▸ Instructions to follow:
Up through the line that contains "(m : result", retype the entries exactly, beginning at the very first line.

Saved data entries
● ● ● ● ● ● ●
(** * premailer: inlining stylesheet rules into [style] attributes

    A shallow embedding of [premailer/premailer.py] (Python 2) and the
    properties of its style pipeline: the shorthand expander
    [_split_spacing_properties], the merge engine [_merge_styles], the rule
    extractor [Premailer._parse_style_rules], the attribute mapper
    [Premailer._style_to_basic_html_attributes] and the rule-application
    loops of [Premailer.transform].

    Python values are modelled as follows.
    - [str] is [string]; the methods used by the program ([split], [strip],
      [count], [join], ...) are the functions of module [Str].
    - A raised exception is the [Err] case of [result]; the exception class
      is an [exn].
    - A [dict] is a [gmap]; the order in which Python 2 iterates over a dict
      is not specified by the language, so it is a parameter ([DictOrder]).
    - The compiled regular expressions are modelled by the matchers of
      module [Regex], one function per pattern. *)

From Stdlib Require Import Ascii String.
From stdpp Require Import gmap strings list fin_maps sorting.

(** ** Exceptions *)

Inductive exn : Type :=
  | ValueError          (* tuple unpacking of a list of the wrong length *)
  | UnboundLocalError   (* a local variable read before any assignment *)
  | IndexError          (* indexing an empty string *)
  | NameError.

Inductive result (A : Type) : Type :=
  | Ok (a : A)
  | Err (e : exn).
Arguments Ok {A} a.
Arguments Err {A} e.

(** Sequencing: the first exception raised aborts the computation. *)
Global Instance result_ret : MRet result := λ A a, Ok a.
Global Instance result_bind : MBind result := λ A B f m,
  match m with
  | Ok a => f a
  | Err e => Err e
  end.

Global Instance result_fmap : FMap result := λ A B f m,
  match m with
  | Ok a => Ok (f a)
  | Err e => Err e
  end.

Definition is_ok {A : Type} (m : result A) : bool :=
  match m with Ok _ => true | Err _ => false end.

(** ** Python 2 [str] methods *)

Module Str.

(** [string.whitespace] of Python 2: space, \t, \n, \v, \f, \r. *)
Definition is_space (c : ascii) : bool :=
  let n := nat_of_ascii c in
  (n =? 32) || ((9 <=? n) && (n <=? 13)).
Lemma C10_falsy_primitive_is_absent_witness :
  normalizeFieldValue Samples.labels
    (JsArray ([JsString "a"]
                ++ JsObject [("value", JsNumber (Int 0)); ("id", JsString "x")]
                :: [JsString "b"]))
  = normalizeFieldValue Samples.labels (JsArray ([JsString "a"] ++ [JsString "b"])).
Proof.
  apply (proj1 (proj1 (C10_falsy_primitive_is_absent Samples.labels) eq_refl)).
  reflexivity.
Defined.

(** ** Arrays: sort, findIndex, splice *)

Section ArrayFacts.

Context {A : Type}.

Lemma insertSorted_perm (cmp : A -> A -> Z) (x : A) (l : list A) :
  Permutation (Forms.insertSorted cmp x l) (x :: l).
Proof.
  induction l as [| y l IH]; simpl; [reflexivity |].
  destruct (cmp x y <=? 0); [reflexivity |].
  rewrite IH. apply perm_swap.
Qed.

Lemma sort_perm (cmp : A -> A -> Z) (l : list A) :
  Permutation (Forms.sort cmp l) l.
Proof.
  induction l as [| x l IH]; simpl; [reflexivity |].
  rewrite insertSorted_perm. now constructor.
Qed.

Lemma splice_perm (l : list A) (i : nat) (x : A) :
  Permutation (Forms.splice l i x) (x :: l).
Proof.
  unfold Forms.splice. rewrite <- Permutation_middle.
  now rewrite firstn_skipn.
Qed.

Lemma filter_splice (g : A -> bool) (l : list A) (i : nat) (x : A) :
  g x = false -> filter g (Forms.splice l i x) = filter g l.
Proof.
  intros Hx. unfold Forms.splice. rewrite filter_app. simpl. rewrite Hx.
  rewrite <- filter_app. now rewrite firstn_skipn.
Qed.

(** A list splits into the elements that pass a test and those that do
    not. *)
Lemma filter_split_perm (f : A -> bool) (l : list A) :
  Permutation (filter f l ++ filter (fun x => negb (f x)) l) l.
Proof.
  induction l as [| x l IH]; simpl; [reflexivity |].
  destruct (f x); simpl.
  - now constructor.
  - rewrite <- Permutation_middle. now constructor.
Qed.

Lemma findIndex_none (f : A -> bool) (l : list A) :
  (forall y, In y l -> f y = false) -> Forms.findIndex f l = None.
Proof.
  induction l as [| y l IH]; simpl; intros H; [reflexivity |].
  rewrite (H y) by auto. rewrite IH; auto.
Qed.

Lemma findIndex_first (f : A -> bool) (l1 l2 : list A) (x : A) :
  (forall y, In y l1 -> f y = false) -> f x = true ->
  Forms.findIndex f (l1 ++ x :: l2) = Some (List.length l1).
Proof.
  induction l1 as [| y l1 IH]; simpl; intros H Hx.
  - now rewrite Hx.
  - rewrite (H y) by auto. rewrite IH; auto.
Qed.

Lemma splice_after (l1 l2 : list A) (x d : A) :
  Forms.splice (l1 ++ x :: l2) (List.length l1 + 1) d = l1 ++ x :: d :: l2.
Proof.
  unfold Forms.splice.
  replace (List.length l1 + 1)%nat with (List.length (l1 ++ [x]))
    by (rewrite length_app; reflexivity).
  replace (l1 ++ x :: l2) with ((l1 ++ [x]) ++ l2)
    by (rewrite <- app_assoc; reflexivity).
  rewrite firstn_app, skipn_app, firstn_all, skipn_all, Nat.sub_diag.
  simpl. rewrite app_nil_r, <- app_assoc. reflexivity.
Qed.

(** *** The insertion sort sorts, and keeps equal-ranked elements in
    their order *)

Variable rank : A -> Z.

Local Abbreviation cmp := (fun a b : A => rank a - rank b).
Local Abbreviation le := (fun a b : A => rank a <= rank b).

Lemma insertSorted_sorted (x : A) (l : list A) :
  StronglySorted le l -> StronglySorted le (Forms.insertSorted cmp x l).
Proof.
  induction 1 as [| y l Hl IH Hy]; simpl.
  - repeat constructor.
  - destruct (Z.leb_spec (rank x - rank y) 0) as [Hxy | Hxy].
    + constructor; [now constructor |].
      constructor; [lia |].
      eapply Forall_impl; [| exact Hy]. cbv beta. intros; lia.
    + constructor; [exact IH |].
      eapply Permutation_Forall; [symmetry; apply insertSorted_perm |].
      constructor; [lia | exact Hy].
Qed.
● ● ● ● ● ● ●
▸ Exercise output:
(** * premailer: inlining stylesheet rules into [style] attributes

    A shallow embedding of [premailer/premailer.py] (Python 2) and the
    properties of its style pipeline: the shorthand expander
    [_split_spacing_properties], the merge engine [_merge_styles], the rule
    extractor [Premailer._parse_style_rules], the attribute mapper
    [Premailer._style_to_basic_html_attributes] and the rule-application
    loops of [Premailer.transform].

    Python values are modelled as follows.
    - [str] is [string]; the methods used by the program ([split], [strip],
      [count], [join], ...) are the functions of module [Str].
    - A raised exception is the [Err] case of [result]; the exception class
      is an [exn].
    - A [dict] is a [gmap]; the order in which Python 2 iterates over a dict
      is not specified by the language, so it is a parameter ([DictOrder]).
    - The compiled regular expressions are modelled by the matchers of
      module [Regex], one function per pattern. *)

From Stdlib Require Import Ascii String.
From stdpp Require Import gmap strings list fin_maps sorting.

(** ** Exceptions *)

Inductive exn : Type :=
  | ValueError          (* tuple unpacking of a list of the wrong length *)
  | UnboundLocalError   (* a local variable read before any assignment *)
  | IndexError          (* indexing an empty string *)
  | NameError.

Inductive result (A : Type) : Type :=
  | Ok (a : A)
  | Err (e : exn).
Arguments Ok {A} a.
Arguments Err {A} e.

(** Sequencing: the first exception raised aborts the computation. *)
Global Instance result_ret : MRet result := λ A a, Ok a.
Global Instance result_bind : MBind result := λ A B f m,
  match m with
  | Ok a => f a
  | Err e => Err e
  end.

Global Instance result_fmap : FMap result := λ A B f m,
  match m with
  | Ok a => Ok (f a)
  | Err e => Err e
  end.

Definition is_ok {A : Type} (m : result A) : bool :=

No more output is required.